This won't be accurate long-term.  E.g. run KVM on hardware with CR4 bits that
neither KVM nor TDX know about, and vcpu->arch.cr4 will end up with bits set that
KVM think are illegal, which will cause it's own problems.

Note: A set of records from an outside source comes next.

(** A pending reservation settles nothing. *)
Lemma settled_add s l r b : r_settled r = false -> settled_count (with_call r s) l b = settled_count s l b.
Proof.
  intros Hr. unfold settled_count. replace (weight_of (with_call r s) l) with (weight_of s l) by done.
  assert (E : forall st en w, settled_sums (with_call r s) l st en w = settled_sums s l st en w); [|by rewrite E].
  intros st en w. unfold settled_sums. cbn [with_call set_calls s_usage s_calls]. destruct (on_ledger (q_scope l)); [done|].
  unfold bfilter. rewrite List.filter_app. cbn [List.filter]. rewrite Hr. cbn [andb]. by rewrite app_nil_r.
Qed.

(** ** Steps of the port *)

(** The database without the warnings' notices, which nothing counts. *)
Definition base (s : Store) : Store := set_callNotices (fun _ => []) s.

Section port_facts.
Context (clk : nat -> Z) (idGen : nat -> string) (valid_zone : string -> bool) (localDate : Z -> string -> LocalDate)
        (defaultZone : string) (ttl : Z).
Notation W := (World CallBudgetEvent).
Notation bounds' := (usage_bounds valid_zone localDate defaultZone).
Notation usage' := (usage clk valid_zone localDate defaultZone ttl).
Notation breach' := (breach_one clk valid_zone localDate defaultZone ttl).

Lemma base_in_use s l b c : in_use (base s) l b c = in_use s l b c.
Proof. reflexivity. Qed.
Lemma base_limits s r a : port_limits (base s) r a = port_limits s r a.
Proof. reflexivity. Qed.
Lemma base_bounds s l ts : bounds' (base s) l ts = bounds' s l ts.
Proof. reflexivity. Qed.

(** One reading of the use of a limit. *)
Lemma usage_run l ts (w w' : W) u : usage' l ts w = (Ok u, w') ->
  exists b, bounds' (w_db w) l ts = Ok b /\ use_at (w_db w) l b (clk (w_ticks w) - ttl) = Ok u /\
    w' = {| w_db := w_db w; w_ticks := S (w_ticks w); w_sent := w_sent w |}.
Proof.
  unfold usage. erewrite (SE_bind_run (query id)) by reflexivity. cbv beta. rewrite lift_bind. unfold id.
  destruct (bounds' (w_db w) l ts) as [b|]; [|done]. unfold expiredBefore. cbn. unfold lift.
  intros [= H <-]. eauto.
Qed.

Definition refusal_of (l : PortLimit) (h n : Z) (u : Used) : CallRefusal :=
  {| cf_scope := q_scope l; cf_limit := h; cf_used := us_used u; cf_estimate := n; cf_metric := q_metric l; cf_id := q_id l; cf_resetsAt := us_end u |}.

(** A limit judged with some reading of the clock made between two points. *)
Definition judged (s : Store) (ts : Z) (l : PortLimit) (t0 t1 : nat) (u : Used) : Prop :=
  exists b m, bounds' s l ts = Ok b /\ (t0 <= m < t1)%nat /\ use_at s l b (clk m - ttl) = Ok u.

Lemma breach_run add ts l (w w' : W) ys : breach' add ts l w = (Ok ys, w') ->
  w_db w' = w_db w /\ w_sent w' = w_sent w /\ (w_ticks w <= w_ticks w')%nat /\
  match q_hard l with
  | None => ys = []
  | Some h => exists u, judged (w_db w) ts l (w_ticks w) (w_ticks w') u /\
                ys = if added add (q_metric l) <=? h - us_used u then [] else [refusal_of l h (added add (q_metric l)) u]
  end.
Proof.
  unfold breach_one. destruct (q_hard l) as [h|]; [|by intros [= <- <-]].
  unfold mbind, SE_bind. destruct (usage' l ts w) as [[u|] w1] eqn:E; [|done].
  apply usage_run in E as (b & Hb & Hu & ->). cbv zeta. intros [= <- <-]. cbn [w_db w_sent w_ticks].
  split; [done|]. split; [done|]. split; [lia|]. exists u. split; [|done]. exists b, (w_ticks w). split; [done|]. split; [lia|done].
Qed.

Lemma judged_weaken s ts l t0 t1 t0' t1' u : judged s ts l t0 t1 u -> (t0' <= t0)%nat -> (t1 <= t1')%nat -> judged s ts l t0' t1' u.
Proof. intros (b & m & Hb & Hm & Hu) H0 H1. exists b, m. split; [done|]. split; [lia|done]. Qed.

(** All limits judged, in turn. *)
Lemma gather_breaches add ts ls (w w' : W) found : gather (breach' add ts) ls w = (Ok found, w') ->
  w_db w' = w_db w /\ w_sent w' = w_sent w /\ (w_ticks w <= w_ticks w')%nat /\
  (forall l h, l ∈ ls -> q_hard l = Some h -> exists u, judged (w_db w) ts l (w_ticks w) (w_ticks w') u /\
     (added add (q_metric l) <= h - us_used u \/ refusal_of l h (added add (q_metric l)) u ∈ found)) /\
  (forall z, z ∈ found -> exists l h u, l ∈ ls /\ q_hard l = Some h /\ judged (w_db w) ts l (w_ticks w) (w_ticks w') u /\
     z = refusal_of l h (added add (q_metric l)) u /\ h - us_used u < added add (q_metric l)).
Proof.
  revert w found. induction ls as [|l ls IH]; intros w found; cbn [gather].
  - intros [= <- <-]. split_and!; try done; [intros l h Hl|intros z Hz]; by apply elem_of_nil in Hl || by apply elem_of_nil in Hz.
  - unfold mbind at 1, SE_bind at 1. destruct (breach' add ts l w) as [[ys|] w1] eqn:E; [|done].
    unfold mbind, SE_bind. destruct (gather _ ls w1) as [[zs|] w2] eqn:G; [|done]. intros [= <- <-].
    apply breach_run in E as (D1 & S1 & T1 & B1). destruct (IH w1 zs G) as (D2 & S2 & T2 & P1 & P2). rewrite D1 in D2, P1, P2.
    split; [congruence|]. split; [congruence|]. split; [lia|]. split.
    + intros l' h [->|Hl]%elem_of_cons Hh.
      * rewrite Hh in B1. destruct B1 as (u & Hj & ->). exists u. split; [eapply judged_weaken; [exact Hj|lia|lia]|].
        destruct (Z.leb_spec (added add (q_metric l)) (h - us_used u)); [by left|right]. apply elem_of_app. left. by left.
      * destruct (P1 l' h Hl Hh) as (u & Hj & Ho). exists u. split; [eapply judged_weaken; [exact Hj|lia|lia]|].
        destruct Ho as [Ho|Ho]; [by left|right]. apply elem_of_app. by right.
    + intros z [Hz|Hz]%elem_of_app.
      * destruct (q_hard l) as [h|] eqn:Hh; [|subst; by apply elem_of_nil in Hz]. destruct B1 as (u & Hj & ->).
        destruct (Z.leb_spec (added add (q_metric l)) (h - us_used u)); [by apply elem_of_nil in Hz|].
        apply list_elem_of_singleton in Hz as ->. exists l, h, u. split_and!; try done; [by left|eapply judged_weaken; [exact Hj|lia|lia]].
      * destruct (P2 z Hz) as (l' & h & u & Hl & Hh & Hj & Hz' & Hlt). exists l', h, u.
        split_and!; try done; [by right|eapply judged_weaken; [exact Hj|lia|lia]].
Qed.

Lemma breaches_run r uses add ts (w w' : W) bs : breaches clk valid_zone localDate defaultZone ttl r uses add ts w = (Ok bs, w') ->
  w_db w' = w_db w /\ w_sent w' = w_sent w /\ (w_ticks w <= w_ticks w')%nat /\
  (forall l h, l ∈ port_limits (w_db w) r uses -> q_hard l = Some h -> exists u, judged (w_db w) ts l (w_ticks w) (w_ticks w') u /\
     (added add (q_metric l) <= h - us_used u \/ refusal_of l h (added add (q_metric l)) u ∈ bs)) /\
  (forall z, z ∈ bs -> exists l h u, l ∈ port_limits (w_db w) r uses /\ q_hard l = Some h /\ judged (w_db w) ts l (w_ticks w) (w_ticks w') u /\
     z = refusal_of l h (added add (q_metric l)) u /\ h - us_used u < added add (q_metric l)).
Proof.
  unfold breaches. erewrite (SE_bind_run (query _)) by reflexivity. unfold mbind, SE_bind.
  destruct (gather _ _ w) as [[found|] w1] eqn:G; [|done]. intros [= <- <-].
  apply gather_breaches in G as (D & S & T & P1 & P2). do 3 (split; [done|]). split.
  - intros l h Hl Hh. destruct (P1 l h Hl Hh) as (u & Hj & Ho). exists u. split; [done|]. by rewrite sort_by_perm.
  - intros z Hz. rewrite sort_by_perm in Hz. by apply P2.
Qed.

(** What warnings may change: the notices, and the clock. *)
Definition framed (x : Store) (y : list CallBudgetEvent) (n : nat) (w : W) : Prop :=
  base (w_db w) = x /\ w_sent w = y /\ (n <= w_ticks w)%nat.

For CR0 and CR4, we should be able to start with KVM's set of allowed bits, not
the CPU's.  That will mean there will likely be missing bits, in vcpu->arch.cr{0,4},
but if KVM doesn't know about a bit, the fact that it's missing should be a complete
non-issue.

That also avoids weirdness for things like user-mode interrupts, LASS, PKS, etc.,
where KVM is open coding the bits.  The downside is that we'll need to remember
to update TDX when enabling those features to account for kvm_tdx->attributes,
but that's not unreasonable.

> +
> +	if (!(kvm_tdx->xfam & XFEATURE_PKRU))
> +		cr4 &= ~X86_CR4_PKE;
> +
> +	if (!(kvm_tdx->xfam & XFEATURE_CET_USER) || !(kvm_tdx->xfam & BIT_ULL(12)))
> +		cr4 &= ~X86_CR4_CET;
> +
> +	/* User Interrupts */
> +	if (!(kvm_tdx->xfam & BIT_ULL(14)))
> +		cr4 &= ~BIT_ULL(25);
> +
> +	if (!(kvm_tdx->attributes & TDX_TD_ATTR_LASS))
> +		cr4 &= ~BIT_ULL(27);
> +
> +	if (!(kvm_tdx->attributes & TDX_TD_ATTR_PKS))
> +		cr4 &= ~BIT_ULL(24);
> +
> +	if (!(kvm_tdx->attributes & TDX_TD_ATTR_KL))
> +		cr4 &= ~BIT_ULL(19);
> +
> +	cr4 &= ~X86_CR4_SMXE;
> +
> +	return cr4;
> +}
> +
>  int tdx_vcpu_create(struct kvm_vcpu *vcpu)
>  {
>  	struct kvm_tdx *kvm_tdx = to_kvm_tdx(vcpu->kvm);
> @@ -732,8 +783,8 @@ int tdx_vcpu_create(struct kvm_vcpu *vcpu)
>  	vcpu->arch.cr0_guest_owned_bits = -1ul;
>  	vcpu->arch.cr4_guest_owned_bits = -1ul;
>  
> -	vcpu->arch.cr4 = <maximal value>;
> -	vcpu->arch.cr0 = <maximal value, give or take>;
> +	vcpu->arch.cr4 = tdx_guest_cr4(vcpu);
> +	vcpu->arch.cr0 = tdx_guest_cr0(vcpu, vcpu->arch.cr4);
>  
>  	vcpu->arch.tsc_offset = kvm_tdx->tsc_offset;
>  	vcpu->arch.l1_tsc_offset = vcpu->arch.tsc_offset;
> @@ -767,6 +818,12 @@ int tdx_vcpu_create(struct kvm_vcpu *vcpu)
>  	return 0;
>  }
>  
> +void tdx_vcpu_after_set_cpuid(struct kvm_vcpu *vcpu)
> +{
> +	if (cpu_feature_enabled(X86_FEATURE_XSAVES))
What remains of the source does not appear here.